You (generally pointing at people with that mentality right now) really think some tester would go "Hmmm... I wonder if I stand at the door frame and actually Charge into the cinematic before it triggers will result in an unintended bug providing infinite life steal". Seriously? Ok, sure, some coder talked to one or more testers before-hand about it, "Hey, tester guy, just wanted to let you know, when I made the code for the Charge skill I discovered that there's a bug in the code that indirectly results in infinite steal if you specifically use Charge into a cinematic, but I haven't fixed it, I want you to see it for yourself first, and I also want you to not report it back to me, because I know about it, but I won't fix it until the community finds about it by themselves". The same goes with the Wizard bug/exploit, a tester really has to think "Ok let's try to use these two specific skills at the exact same time to see if I can force some sort of unintended God Mode on".
I swear some people...
That's like walking in some open field in Skyrim and your character falls in an abyss of infinite pixels because you happened to walk on or get stuck on some misplaced rock by the side of a random tree that you felt was a good idea to jump onto, but because it was misplaced by the automation process of the map's creation engine by something like 2 pixels to the left you fell into the map. Now you're going to blame that specific hole on lack of testing by the testers or will say that Bethesda's games overall quality is going down the drain?
Sure, why not huh?
What amazes me isn't the fact that somewhere in the code such a bug was present. What amazes me is the length to which some players out there will go to try to provoke bugs for their own benefits because they're too damn greedy to freakin' play the game normally. So a guy out there either by mistake or on purpose thought "Ok, tested that one, didn't work as planned... now let's see... how about Charge... hmmmm OH I KNOW, I still haven't tried to use Charge into a cinematic, this is totally how this skill was meant to be used! Oh! Silly me! How could I forget about that one! Haha!".

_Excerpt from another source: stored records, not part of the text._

Lemma owner_change_steps n d t f state s1 new s2 raw :
  st_db s1 = d -> keyed d -> db_names d !! n = Some raw -> core state = core raw -> open_name raw ->
  keeps f -> store_owner_change (bump t (f state)) s1 = (BOk new, s2) ->
  bns_steps n d (st_db s2) /\ keyed (st_db s2).
Proof.
  intros <- Hk Hraw Hc Ho Hf Hs.
  eapply store_owner_change_step in Hs as (Hs & _); [|done..].
  split; [by apply rtc_once|by eapply step_keyed].
Qed.

Lemma transfer_steps n o ow ds a g s s' :
  keyed (st_db s) -> run_call (CallTransfer n o ow ds a g) s = (BOk tt, s') ->
  bns_steps n (st_db s) (st_db s').
Proof.
  intros Hk Hr. cbn [run_call] in Hr. unfold transfer_name in Hr. run_inv. active_inv raw.
  match goal with Hs : store_owner_change _ _ = _ |- _ =>
    eapply (owner_change_steps n (st_db s) _ (fun x => set_semantic_owner ow (set_asset_owner o x)))
      in Hs as [Hs Hk']; [|done..|keeps_tac] end.
  match goal with H1 : append_event _ _ _ = (_, ?s1), H2 : append_event _ _ ?s1 = (_, ?s2) |- _ =>
    assert (Hl : bns_steps n (st_db s) (st_db s2))
      by (eapply log_last; [eapply log_last; [|exact H1]; eassumption|exact H2]) end.
  etrans; [exact Hl|]. eapply publish_all_steps; [by eapply steps_keyed|eassumption].
Qed.

Lemma set_owner_steps n ow a g s s' :
  keyed (st_db s) -> run_call (CallSetOwner n ow a g) s = (BOk tt, s') ->
  bns_steps n (st_db s) (st_db s').
Proof.
  intros Hk Hr. cbn [run_call] in Hr. unfold set_name_owner in Hr. run_inv. active_inv raw.
  eapply log_last; [|eassumption].
  eapply (owner_change_steps n _ _ (set_semantic_owner ow)); [..|eassumption]; [done..|keeps_tac].
Qed.

Lemma release_steps n m r a g s s' :
  keyed (st_db s) -> run_call (CallRelease n m r a g) s = (BOk tt, s') ->
  bns_steps n (st_db s) (st_db s').
Proof.
  intros Hk Hr. cbn [run_call] in Hr. unfold release_name in Hr. run_inv. active_inv raw.
  eapply log_last; [|eassumption].
  eapply (owner_change_steps n _ _ (set_ns_status (released_status m))); [..|eassumption]; [done..|keeps_tac].
Qed.

Lemma namespace_steps n al h a g s s' :
  keyed (st_db s) -> run_call (CallSetNamespace n al h a g) s = (BOk tt, s') ->
  bns_steps n (st_db s) (st_db s').
Proof.
  intros Hk Hr. cbn [run_call] in Hr. unfold set_namespace_policy in Hr. run_inv. active_inv raw.
  eapply simple_call_steps; [| | | | | |eassumption|eassumption]; [done..|keeps_tac].
Qed.

Lemma update_keys_steps n ks a g s s' :
  keyed (st_db s) -> run_call (CallUpdateKeys n ks a g) s = (BOk tt, s') ->
  bns_steps n (st_db s) (st_db s').
Proof.
  intros Hk Hr. cbn [run_call] in Hr. unfold update_authority_keys in Hr. run_inv. active_inv raw.
  match goal with Hu : apply_authority_updates _ _ _ ?s1 = _ |- _ =>
    assert (E : st_db s1 = st_db s) by done; eapply authority_steps in Hu; [by rewrite E in Hu|by rewrite E] end.
Qed.
Lemma publish_steps n u a g s s' :
  keyed (st_db s) -> run_call (CallPublish n u a g) s = (BOk tt, s') ->
  bns_steps n (st_db s) (st_db s').
Proof.
  intros Hk Hr. cbn [run_call] in Hr. unfold publish_document in Hr. run_inv. active_inv raw.
  match goal with Hp : publish_document_internal _ _ _ _ ?s1 = _, E : st_db ?s1 = st_db s |- _ =>
    rewrite <- E in Hk |- *; by eapply publish_internal_steps end.
Qed.

Lemma rotate_steps n ks u a g s s' :
  keyed (st_db s) -> run_call (CallRotate n ks u a g) s = (BOk tt, s') ->
  bns_steps n (st_db s) (st_db s').
Proof.
  intros Hk Hr. cbn [run_call] in Hr. unfold rotate_authority_and_owner_document in Hr. run_inv. active_inv raw.
  match goal with Hu : apply_authority_updates _ _ _ ?s1 = _, E : st_db ?s1 = st_db s |- _ =>
    rewrite <- E in Hk |- *; apply authority_steps in Hu; [|done] end.
  etrans; [eassumption|]. eapply publish_internal_steps; [|eassumption]. by eapply steps_keyed.
Qed.

Lemma set_iat_call_steps n i r a g s s' :
  keyed (st_db s) -> run_call (CallSetIat n i r a g) s = (BOk tt, s') ->
  bns_steps n (st_db s) (st_db s').
Proof.
  intros Hk Hr. cbn [run_call] in Hr. unfold set_min_document_iat in Hr. run_inv. active_inv raw.
  match goal with Hu : set_min_document_iat_internal _ _ _ _ _ ?s1 = _, E : st_db ?s1 = st_db s |- _ =>
    rewrite <- E in Hk |- *; by eapply set_iat_steps end.
Qed.
(** C9: What a call that succeeded has shown, against the tables as they were
    before it, by the kind of the call.  A transfer, a change of owner, a release,
    an update or rotation of keys, and a change of the minimal issue time or of
    the controller policy name the effective owner of the name as their actor; the
    publication or revocation of a document and a change of a payment target, an
    alias or the namespace name the owner or a controller whose rule permits it
    for the type of document; a batch of updates the owner, or, if it only
    publishes documents of other types than [owner], such a controller for each.  There the name
    is active and at the sequence number of the guard, and an actor that is a name
    has an active authentication key under the given id; an actor that is an
    account shows no key.  The registration of a name below another needs the same
    of the owner of the parent, at the expected sequence number of the parent; a
    first-level name is registered without authority.  A renewal needs a renewable
    name that was not given up, a standard transfer a transferable active name
    whose asset account is its effective owner, and a checkpoint nothing. *)
Theorem calls_authorized c s s' :
  reachable s -> run_call c s = (BOk tt, s') ->
  call_authorized (st_ticks s) (st_ticks s') (st_db s) c.
Proof. intros [[Hk _] _]%reachable_wf. by apply call_authority. Qed.
End authorized.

No wonder why most of the players I've seen "revealing" such exploits in videos on YouTube and showing their character's inventories have anywhere between 100 to 500 MILLION Gold at their disposal. Must feel good to reveal something like that AFTER you Ghom'ed yourself to death on the exploit to nourish your greed. Such exploit users have had what... nearly two months or maybe a one month head-start on "normally-playing players"? And some people wonder just why and HOW some items are listed at prices like 200 MILLION Gold and DO sell because you see crazy 200M+ bids going on them?
That's because some random Joe-exploit-user guy had known about exploit 'x' for a month or so and has been accumulating Gold like there's no tomorrow ever since. What a shame, now those players will have to play the game and use the skills as they were intended to be used, now they'll think that the game sucks even more because they can't breeze through Inferno Act 3 and 4 in succession like they used to.
Anyway... it's infuriating, not just the exploits or some individuals in the community but just overall... how D3 turned out, makes me sick.